***** DATA EXCERPTS *****

(* ===== verification/ApiKey.v ===== *)
(** * API keys

    [accounts/authentication.py], the [APIKey] model of [accounts/models.py],
    [APIKeyService] of [accounts/services.py] and the two key views of
    [accounts/views.py], over the tables of [Orm].  The secret column is the
    decrypted value, as the encrypted field hands it out. *)
From stdpp Require Import base list gmap strings pretty numbers.
From Stdlib Require Import Ascii Lia ZArith.
From S2P Require Import Prelude PyStr PyVal Exceptions Orm Service Cascade ServiceFacts Handler.
From S2P Require Import Responses.

Definition key_model : string := "accounts.APIKey".
Definition user_model : string := "accounts.User".

(** Columns of a key row. *)
Definition str_col (f : string) (r : row) : string :=
  match r !! f with Some (VStr s) => s | _ => "" end.
Definition is_null (f : string) (r : row) : bool :=
  match r !! f with None | Some VNone => true | Some _ => false end.

(** The service account a key belongs to. *)
Definition owner (r : row) : option Z :=
  match r !! "user" with
  | Some (VRef m pk) => if String.eqb m user_model then Some pk else None
  | _ => None
  end.

Definition ascii_only (s : string) : bool := forallb (fun c => ord c <? 128) (String.list_ascii_of_string s).

(** [secrets.compare_digest(a, b)] on strings: only ASCII is accepted. *)
Definition compare_digest (a b : string) : result py_exn bool :=
  if ascii_only a && ascii_only b then Ok (String.eqb a b)
  else Raise (Builtin "TypeError"
         "comparing strings with non-ASCII characters is not supported").

Definition auth_failed {A} (msg : string) : result py_exn A := Raise (Builtin "AuthenticationFailed" msg).

(** The world of the authentication path: the tables and the [rate_limit]
    cache, a map from keys to expiry times. *)
Record auth_world := AuthWorld { aw_world : world; aw_cache : gmap string Z }.

Section apikey.
Context `{Django}.

(** ** The lookup *)

Definition live_key (prefix : string) (k : key) (r : row) : bool :=
  String.eqb k.1 key_model && String.eqb (str_col "prefix" r) prefix &&
  is_active_row r && is_null "revoked_at" r.

(** [filter(prefix=.., is_active=True, revoked_at__isnull=True).first()] *)
Definition find_key (d : database) (prefix : string) : option (Z * row) :=
  match filter (fun kr : key * row => live_key prefix kr.1 kr.2 = true) (map_to_list d) with
  | (k, r) :: _ => Some (k.2, r)
  | [] => None
  end.

Definition user_active (d : database) (uid : Z) : bool :=
  match d !! (user_model, uid) with
  | Some r => is_active_row r
  | None => false
  end.

Definition debounce_key (pk : Z) : string := "apikey_used_" +:+ str_int pk.

(** [debounce_cache.get(key)] *)
Definition cache_live (c : gmap string Z) (k : string) (t : Z) : bool :=
  match c !! k with
  | Some expiry => (t <? expiry)%Z
  | None => false
  end.

(** The debounced [last_used_at] write. *)
Definition touch_last_used (pk : Z) (a : auth_world) : auth_world :=
  let w := aw_world a in
  let t := dj_clock (w_ticks w) in
  if cache_live (aw_cache a) (debounce_key pk) t then a
  else
    let d := alter (fun r => <["last_used_at" := VInt t]> r) (key_model, pk) (w_db w) in
    AuthWorld (World d (S (w_ticks w)) (w_seq w) (w_log w))
      (<[debounce_key pk := (t + 300)%Z]> (aw_cache a)).

(** [APIKeyAuthentication.authenticate]; the result is the user's and the
    key's primary keys. *)
Definition authenticate (header : option string) (a : auth_world)
    : result py_exn (option (Z * Z)) * auth_world :=
  match header with
  | None => (Ok None, a)
  | Some key =>
      if negb (str_true key) then (Ok None, a)
      else if slen key <? 8 then (auth_failed "Invalid API key.", a)
      else
        match find_key (w_db (aw_world a)) (stake 8 key) with
        | None => (auth_failed "Invalid API key.", a)
        | Some (pk, r) =>
            match compare_digest (str_col "secret" r) key with
            | Raise e => (Raise e, a)
            | Ok false => (auth_failed "Invalid API key.", a)
            | Ok true =>
                match owner r with
                | None => (Raise (Builtin "DoesNotExist" "User matching query does not exist."), a)
                | Some uid =>
                    if user_active (w_db (aw_world a)) uid
                    then (Ok (Some (uid, pk)), touch_last_used pk a)
                    else (auth_failed "User account is disabled.", a)
                end
            end
        end
  end.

*****

§ **WHAT TO PRODUCE**
Set down, unchanged, the line that contains "Ok false =>" together with every later line in the records, through the last one.

§ **RESULT OF THE TASK**
            | Ok false => (auth_failed "Invalid API key.", a)
            | Ok true =>
                match owner r with
                | None => (Raise (Builtin "DoesNotExist" "User matching query does not exist."), a)
                | Some uid =>
                    if user_active (w_db (aw_world a)) uid
                    then (Ok (Some (uid, pk)), touch_last_used pk a)
                    else (auth_failed "User account is disabled.", a)
                end
            end
        end
  end.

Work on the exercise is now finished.